The Northumbria society accepted items from travellers, explorers, game hunters, sailors and professional bone diggers.

“In the days before photography, bringing back skulls and mounted specimens was the only way people cold see what these creatures looked like,” says Dan.

Some carry labels which give the date and location of the animal’s demise, such as the elan bagged in 1889 at Africa’s Pungwe River.

In among the collections is a letter dated 1919 from a lady living in Queen Alexandra Road in North Shields, offering the society an albatross caught off Cape Horn by her sea captain brother, and whale teeth.

She also offers the harpoon that accounted for the whale, if the society is interested.

Some of the trophies were shot by Sunderland-born big game hunter and naturalist Abel Chapman, who retired to Northumberland.

There are also examples of work of taxidermy pioneer and naturalist John Hancock, after whom the Newcastle museum was named.

The collection contains Victorian glass-fronted boxes in which static stuffed specimens were exhibited.

Hancock introduced the concept of movement and often drama in his taxidermy.
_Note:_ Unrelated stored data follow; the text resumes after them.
Lemma skip_words_spec ptr s :
  0 <= ptr -> Forall (fun c => 0 <= c < 256) s -> exists e, skip_words ptr s = Some e /\ spaces_from s e.
Proof.
  intros Hp Hb. unfold skip_words, SIZEOF_INT. set (len := Z.of_nat (length s)).
  assert (Hlen : spaces_from s len) by (split; lia).
  case_bool_decide as Hl; [| by exists len]. cbv zeta. set (ew := (ptr + len) / 4 * 4 - ptr).
  set (sw := (ptr + 4 - 1) / 4 * 4 - ptr). assert (0 <= sw < 4) by (subst sw; Zlia).
  assert (len - 4 < ew <= len) by (subst ew; Zlia).
  assert (Hdiv : (4 | ew - sw)) by (exists ((ptr + len) / 4 - (ptr + 4 - 1) / 4); subst ew sw; lia).
  clearbody ew sw. rewrite bool_decide_true by lia.
  destruct (trim_bytes_spec (S (length s)) s ew len) as (e & -> & He & Hle & Hstop & Hlo); [lia | done | lia |].
  cbn [mbind option_bind]. pose proof He as [He1 _].
  destruct (load_in s (e - 1)) as [c Hc]; [lia |]. rewrite Hc. cbn [mbind option_bind].
  destruct (bool_decide (c = 32) && bool_decide (sw < ew)) eqn:E; [| by exists e].
  apply andb_true_iff in E as [->%bool_decide_eq_true _].
  assert (e = ew) as -> by (destruct Hstop as [Hs | Hs]; [lia | done]).
  apply trim_words_spec; try done; lia.
Qed.

Lemma skip_trailing_space_rtrim ptr s :
  0 <= ptr -> Forall (fun c => 0 <= c < 256) s ->
  skip_trailing_space ptr s = Some (Z.of_nat (length (rtrim s))) /\
  take (length (rtrim s)) s = rtrim s.
Proof.
  intros Hp Hb. unfold skip_trailing_space.
  destruct (skip_words_spec ptr s Hp Hb) as (e & -> & He). cbn [mbind option_bind].
  destruct (trim_bytes_spec (S (length s)) s 0 e) as (e' & -> & He' & _ & Hstop & _);
    [lia | done | destruct He; lia |].
  assert (Ht : rtrim s = take (Z.to_nat e') s).
  { rewrite (spaces_split s e' He') at 1. rewrite rtrim_spaces. destruct He' as [Hr _].
    destruct (decide (e' = 0)) as [-> | Hne]; [done |]. destruct Hstop as [Hs | Hs]; [lia |].
    destruct (load_in s (e' - 1)) as [x Hx]; [lia |].
    replace (Z.to_nat e') with (S (Z.to_nat (e' - 1))) by lia.
    erewrite take_S_r by (rewrite <- load_nat, Z2Nat.id by lia; exact Hx).
    apply rtrim_last. congruence. }
  destruct He' as [Hr _]. rewrite Ht, length_take. split; [f_equal; lia |]. f_equal. lia.
Qed.

(** ** Lemmas on hashing *)

(** Only a space has the weight of a space. *)
Definition space_weight (map : Z -> Z) (l : list Z) : Prop := forall c, c ∈ l -> (map c = 32 <-> c = 32).

Lemma rtrim_map map l : space_weight map l -> rtrim (map <$> l) = map <$> rtrim l.
Proof.
  induction l as [| x l IH]; intros H; [done |]. cbn [fmap list_fmap rtrim].
  rewrite IH by (intros c Hc; apply H; set_solver).
  assert (Hx : map x = 32 <-> x = 32) by (apply H; set_solver).
  destruct (rtrim l) as [| y t]; [| done]. cbn [fmap list_fmap].
  rewrite (bool_decide_ext _ _ Hx). by case_bool_decide.
Qed.

Lemma collsp_rtrim map a b :
  my_strnncollsp_simple map a b = 0 <-> rtrim (map <$> a) = rtrim (map <$> b).
Proof.
  set (n := Nat.max (length a) (length b)).
  assert (E : my_strnncollsp_simple map a b = 0 <-> padded map n a = padded map n b).
  { pose proof (collsp_memcmp map a b n ltac:(lia) ltac:(lia)) as Hs. split.
    - intros H. rewrite H in Hs. apply memcmp_eq; [unfold padded; rewrite !length_app, !length_fmap, !length_replicate; lia | lia].
    - intros H. rewrite H, memcmp_refl in Hs. lia. }
  rewrite E. unfold padded. split.
  - intros H. apply (f_equal rtrim) in H. by rewrite !rtrim_spaces in H.
  - intros H. assert (Ha : (length (map <$> a) <= n)%nat) by (rewrite length_fmap; lia).
    assert (Hb : (length (map <$> b) <= n)%nat) by (rewrite length_fmap; lia).
    apply rtrim_pad in Ha. apply rtrim_pad in Hb. rewrite length_fmap in Ha, Hb. by rewrite Ha, Hb, H.
Qed.

(** ** Tables of three collations *)

Definition sort_order_latin1 : list Z := [
  0; 1; 2; 3; 4; 5; 6; 7; 8; 9; 10; 11; 12; 13; 14; 15;
  16; 17; 18; 19; 20; 21; 22; 23; 24; 25; 26; 27; 28; 29; 30; 31;
  32; 33; 34; 35; 36; 37; 38; 39; 40; 41; 42; 43; 44; 45; 46; 47;
  48; 49; 50; 51; 52; 53; 54; 55; 56; 57; 58; 59; 60; 61; 62; 63;
  64; 65; 66; 67; 68; 69; 70; 71; 72; 73; 74; 75; 76; 77; 78; 79;
  80; 81; 82; 83; 84; 85; 86; 87; 88; 89; 90; 91; 92; 93; 94; 95;
  96; 65; 66; 67; 68; 69; 70; 71; 72; 73; 74; 75; 76; 77; 78; 79;
  80; 81; 82; 83; 84; 85; 86; 87; 88; 89; 90; 123; 124; 125; 126; 127;
  128; 129; 130; 131; 132; 133; 134; 135; 136; 137; 138; 139; 140; 141; 142; 143;
  144; 145; 146; 147; 148; 149; 150; 151; 152; 153; 154; 155; 156; 157; 158; 159;
  160; 161; 162; 163; 164; 165; 166; 167; 168; 169; 170; 171; 172; 173; 174; 175;
  176; 177; 178; 179; 180; 181; 182; 183; 184; 185; 186; 187; 188; 189; 190; 191;
  65; 65; 65; 65; 92; 91; 92; 67; 69; 69; 69; 69; 73; 73; 73; 73;
  68; 78; 79; 79; 79; 79; 93; 215; 216; 85; 85; 85; 89; 89; 222; 223;
  65; 65; 65; 65; 92; 91; 92; 67; 69; 69; 69; 69; 73; 73; 73; 73;
  68; 78; 79; 79; 79; 79; 93; 247; 216; 85; 85; 85; 89; 89; 222; 255].

Definition sort_order_koi8u_general_ci : list Z := [
  0; 1; 2; 3; 4; 5; 6; 7; 8; 9; 10; 11; 12; 13; 14; 15;
  16; 17; 18; 19; 20; 21; 22; 23; 24; 25; 26; 27; 28; 29; 30; 31;
  32; 33; 34; 35; 36; 37; 38; 39; 40; 41; 42; 43; 44; 45; 46; 47;
  48; 49; 50; 51; 52; 53; 54; 55; 56; 57; 58; 59; 60; 61; 62; 63;
  64; 65; 66; 67; 68; 69; 70; 71; 72; 73; 74; 75; 76; 77; 78; 79;
  80; 81; 82; 83; 84; 85; 86; 87; 88; 89; 90; 91; 92; 93; 94; 95;
  32; 65; 66; 67; 68; 69; 70; 71; 72; 73; 74; 75; 76; 77; 78; 79;
  80; 81; 82; 83; 84; 85; 86; 87; 88; 89; 90; 123; 124; 125; 126; 127;
  165; 166; 167; 168; 169; 170; 171; 172; 173; 174; 175; 176; 177; 178; 179; 180;
  181; 182; 183; 184; 185; 186; 187; 188; 189; 190; 191; 192; 193; 194; 195; 196;
  197; 198; 199; 136; 135; 200; 140; 141; 201; 202; 203; 204; 205; 132; 206; 207;
  208; 209; 210; 136; 135; 211; 140; 141; 212; 213; 214; 215; 216; 132; 217; 218;
  163; 128; 129; 155; 133; 134; 153; 131; 154; 139; 142; 143; 144; 145; 146; 147;
  148; 164; 149; 150; 151; 152; 137; 130; 161; 160; 138; 157; 162; 158; 156; 159;
  163; 128; 129; 155; 133; 134; 153; 131; 154; 139; 142; 143; 144; 145; 146; 147;
  148; 164; 149; 150; 151; 152; 137; 130; 161; 160; 138; 157; 162; 158; 156; 159].

Definition sort_order_latin7_general_ci : list Z := [
  0; 1; 2; 3; 4; 5; 6; 7; 8; 9; 10; 11; 12; 13; 14; 15;
  16; 17; 18; 19; 20; 21; 22; 23; 24; 25; 26; 27; 28; 29; 30; 31;
  48; 50; 51; 52; 53; 54; 55; 43; 56; 57; 58; 92; 59; 44; 60; 61;
  118; 122; 124; 126; 128; 129; 130; 131; 132; 133; 62; 63; 93; 94; 95; 64;
  65; 134; 146; 148; 154; 156; 166; 168; 172; 174; 180; 182; 186; 192; 194; 200;
  212; 214; 216; 220; 227; 230; 238; 240; 242; 244; 246; 66; 67; 68; 69; 70;
  71; 134; 146; 148; 154; 156; 166; 168; 172; 174; 180; 182; 186; 192; 194; 200;
  212; 214; 216; 220; 226; 230; 238; 240; 242; 244; 246; 72; 73; 74; 75; 32;
  117; 33; 86; 34; 89; 115; 112; 113; 35; 116; 36; 90; 37; 77; 81; 80;
  38; 84; 85; 87; 88; 114; 46; 47; 39; 229; 40; 91; 41; 78; 83; 42;
  49; 254; 101; 102; 103; 255; 76; 104; 45; 105; 218; 97; 106; 45; 107; 144;
  108; 96; 125; 127; 79; 109; 110; 111; 211; 123; 219; 98; 119; 120; 121; 144;
  142; 178; 138; 150; 136; 140; 164; 162; 152; 158; 248; 160; 170; 184; 176; 190;
  225; 196; 198; 202; 206; 208; 204; 99; 236; 188; 222; 234; 232; 250; 252; 224;
  142; 178; 138; 150; 136; 140; 164; 162; 152; 158; 248; 160; 170; 184; 176; 190;
  225; 196; 198; 202; 206; 208; 204; 100; 236; 188; 222; 234; 232; 250; 252; 82].

(** [sort_order[c]] *)
Definition weight (sort_order : list Z) (c : Z) : Z := default 0 (sort_order !! Z.to_nat c).

Lemma latin1_space_weight l : Forall (fun c => 0 <= c < 256) l -> space_weight (weight sort_order_latin1) l.
Proof.
  intros H c Hc. rewrite Forall_forall in H. specialize (H c Hc).
  assert (Hall : forallb (fun n => bool_decide (weight sort_order_latin1 (Z.of_nat n) = 32 <-> Z.of_nat n = 32)) (seq 0 256) = true)
    by (vm_compute; reflexivity).
  rewrite forallb_forall in Hall. specialize (Hall (Z.to_nat c)). rewrite Z2Nat.id in Hall by lia.
  apply bool_decide_eq_true in Hall; [done |]. apply in_seq. lia.
Qed.

(** ** Properties *)

Lemma bnot8_byte x : 0 <= x < 256 -> bnot8 x = 255 - x.
Proof. intros H. unfold bnot8, Z.lnot, uwrap. Zlia. Qed.

Lemma memcmp_complement s : forall t,
  Forall (fun c => 0 <= c < 256) s -> Forall (fun c => 0 <= c < 256) t ->
  Z.sgn (memcmp (bnot8 <$> s) (bnot8 <$> t)) = - Z.sgn (memcmp s t).
Proof.
  induction s as [| x s IH]; intros [| y t] Hs Ht; try done.
  apply Forall_cons_1 in Hs as [Hx Hs]. apply Forall_cons_1 in Ht as [Hy Ht]. cbn [fmap list_fmap].
  destruct (decide (x = y)) as [-> | Hn]; [rewrite !memcmp_same; by apply IH |].
  rewrite !memcmp_sgn_cons; rewrite ?bnot8_byte by done; lia.
Qed.

Lemma padded_bytes map n l :
  (forall c, 0 <= map c < 256) -> Forall (fun c => 0 <= c < 256) (padded map n l).
Proof.
  intros Hm. apply Forall_app. split; [apply Forall_fmap, Forall_true; intros; apply Hm |].
  apply Forall_replicate. lia.
Qed.

(** The sort keys of [my_strnxfrm_simple] order strings as [my_strnncollsp_simple]
    does: [memcmp] of the keys of two strings that fit has the sign of their
    comparison, and the opposite sign for a descending key; both are the order of
    the weights padded with spaces. *)
Theorem sort_keys_order map n a b :
  (forall c, 0 <= map c < 256) -> (length a <= n)%nat -> (length b <= n)%nat -> Z.of_nat n < 2 ^ 32 ->
  exists ka kb da db,
    my_strnxfrm_simple map (Z.of_nat n) (Z.of_nat n) a MY_STRXFRM_PAD_WITH_SPACE = Some ka /\
    my_strnxfrm_simple map (Z.of_nat n) (Z.of_nat n) b MY_STRXFRM_PAD_WITH_SPACE = Some kb /\
    my_strnxfrm_simple map (Z.of_nat n) (Z.of_nat n) a (MY_STRXFRM_PAD_WITH_SPACE ||| MY_STRXFRM_DESC_LEVEL1) = Some da /\
    my_strnxfrm_simple map (Z.of_nat n) (Z.of_nat n) b (MY_STRXFRM_PAD_WITH_SPACE ||| MY_STRXFRM_DESC_LEVEL1) = Some db /\
    Z.sgn (memcmp ka kb) = Z.sgn (my_strnncollsp_simple map a b) /\
    Z.sgn (memcmp da db) = - Z.sgn (my_strnncollsp_simple map a b).
Proof.
  intros Hm Ha Hb Hn. destruct (key_padded map n a Ha Hn) as [Ea Eda]. destruct (key_padded map n b Hb Hn) as [Eb Edb].
  exists (padded map n a), (padded map n b), (bnot8 <$> padded map n a), (bnot8 <$> padded map n b).
  split_and!; try done; [by rewrite (collsp_memcmp map a b n) |].
  rewrite memcmp_complement by by apply padded_bytes. by rewrite (collsp_memcmp map a b n).
Qed.

Lemma weight_byte c : 0 <= weight sort_order_latin1 c < 256.
Proof.
  unfold weight. destruct (sort_order_latin1 !! Z.to_nat c) as [x |] eqn:E; [| done]. cbn [default].
  assert (HF : Forall (fun x => 0 <= x < 256) sort_order_latin1)
    by (apply (bool_decide_eq_true_1 _); vm_compute; reflexivity).
  by apply (Forall_lookup_1 _ _ _ _ HF E).
Qed.

Lemma sort_keys_order_witness :
  exists ka kb,
    my_strnxfrm_simple (weight sort_order_latin1) 3 3 [97; 66] 64 = Some ka /\
    my_strnxfrm_simple (weight sort_order_latin1) 3 3 [65; 98; 32] 64 = Some kb /\
    Z.sgn (memcmp ka kb) = 0.
Proof.
  destruct (sort_keys_order (weight sort_order_latin1) 3 [97; 66] [65; 98; 32]) as (ka & kb & _ & _ & H1 & H2 & _ & _ & H3 & _).
  - exact weight_byte.
  - simpl; lia.
  - simpl; lia.
  - reflexivity.
  - exists ka, kb. split; [exact H1 | split; [exact H2 |]]. rewrite H3. vm_compute. reflexivity.
Defined.

(** [skip_trailing_space], which reads aligned words in the middle of a long string,
    returns the length of the string without its trailing spaces, at every address. *)
Theorem skip_trailing_space_exact ptr s :
  0 <= ptr -> Forall (fun c => 0 <= c < 256) s ->
  skip_trailing_space ptr s = Some (Z.of_nat (length (rtrim s))) /\
  s = rtrim s ++ replicate (length s - length (rtrim s)) 32 /\
  (forall l, rtrim s <> l ++ [32]).
Proof.
  intros Hp Hb. split; [by apply skip_trailing_space_rtrim |]. split.
  - rewrite <- (rtrim_pad s (length s)) by done. by rewrite Nat.sub_diag, app_nil_r.
  - clear. intros l. revert l. induction s as [| x s IH]; intros l E; [by destruct l |]. cbn [rtrim] in E.
    destruct (rtrim s) as [| y t].
    + case_bool_decide as Hx; destruct l as [| z l]; try done; injection E; [by intros -> | by destruct l].
    + destruct l as [| z l]; [done |]. injection E as _ E. by apply (IH l).
Qed.

Lemma skip_trailing_space_exact_witness :
  skip_trailing_space 1001 (65 :: replicate 26 32 ++ [66] ++ replicate 13 32) = Some 28.
Proof.
  refine (proj1 (skip_trailing_space_exact 1001 (65 :: replicate 26 32 ++ [66] ++ replicate 13 32) _ _)); [lia |].
  apply (bool_decide_eq_true_1 _). vm_compute. reflexivity.
Defined.

(** Strings that compare equal have the same hash number, at any addresses, when a
    space is the only byte with the weight of a space; so a hash table may use the
    collation.  Two collations of [ctype-extra.c] are not of this kind: [koi8u_general_ci]
    has a backquote with the weight 32, and in [latin7_general_ci] the space has another
    weight, so that ["a"] and ["a "] differ. *)
Theorem collation_hash_consistent map p q a b nr1 nr2 :
  0 <= p -> 0 <= q -> Forall (fun c => 0 <= c < 256) a -> Forall (fun c => 0 <= c < 256) b ->
  space_weight map (a ++ b) -> my_strnncollsp_simple map a b = 0 ->
  (exists r, my_hash_sort_simple map p a nr1 nr2 = Some r /\ my_hash_sort_simple map q b nr1 nr2 = Some r) /\
  my_strnncollsp_simple (weight sort_order_koi8u_general_ci) [97] [97; 96] = 0 /\
  my_hash_sort_simple (weight sort_order_koi8u_general_ci) p [97] 1 4 <>
    my_hash_sort_simple (weight sort_order_koi8u_general_ci) p [97; 96] 1 4 /\
  my_strnncollsp_simple (weight sort_order_latin7_general_ci) [97] [97; 32] = -1.
Proof.
  intros Hp Hq Ha Hb Hw Hc. split_and!.
  - destruct (skip_trailing_space_rtrim p a Hp Ha) as [Ea Ta]. destruct (skip_trailing_space_rtrim q b Hq Hb) as [Eb Tb].
    unfold my_hash_sort_simple. rewrite Ea, Eb. cbn [mbind option_bind]. rewrite !Nat2Z.id, Ta, Tb.
    apply collsp_rtrim in Hc. rewrite !rtrim_map in Hc by (intros c Hx; apply Hw; set_solver).
    rewrite Hc. by eexists.
  - vm_compute. reflexivity.
  - unfold my_hash_sort_simple.
    rewrite !(fun s H => proj1 (skip_trailing_space_rtrim p s Hp H)) by (repeat constructor; lia).
    vm_compute. discriminate.
  - vm_compute. reflexivity.
Qed.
One of his creations in the store is “Struggle with the Quarry”, which depicts a falcon attacking a heron, which has just caught an eel.

The piece was shown at the 1851 Great Exhibition at the Crystal Palace in London, and has travelled the world – its latest outing was to a show at Yale University in the United States.

“John Hancock took the static taxidermy of the time and introduced motion and life to his subjects. It was groundbreaking,” says Dan.

Sometimes exhibits arrive in an unusual way. A freezer full of recently deceased acquisitions includes a woodcock that flew into the glass of the Great North Museum.

Another recent arrival has been a dead red kite from the re-introduced population in the Derwent Valley in Gateshead. There are ranks of bird skins, mounted on sticks like feathered lollipops.

Among the mounted specimens is an Ivory Gull, which lives near the North Pole.

It illustrates how these collections from the past are scientifically important for the present and the future.

“The gull is one of the species imperilled by climate change and this specimen may be of great significance in the future,” says Dan.

The chemical composition of specimen birds’ feathers can give vital clues on location of hatching and feeding, which is of scientific value in a changing world that is impacting on wildlife.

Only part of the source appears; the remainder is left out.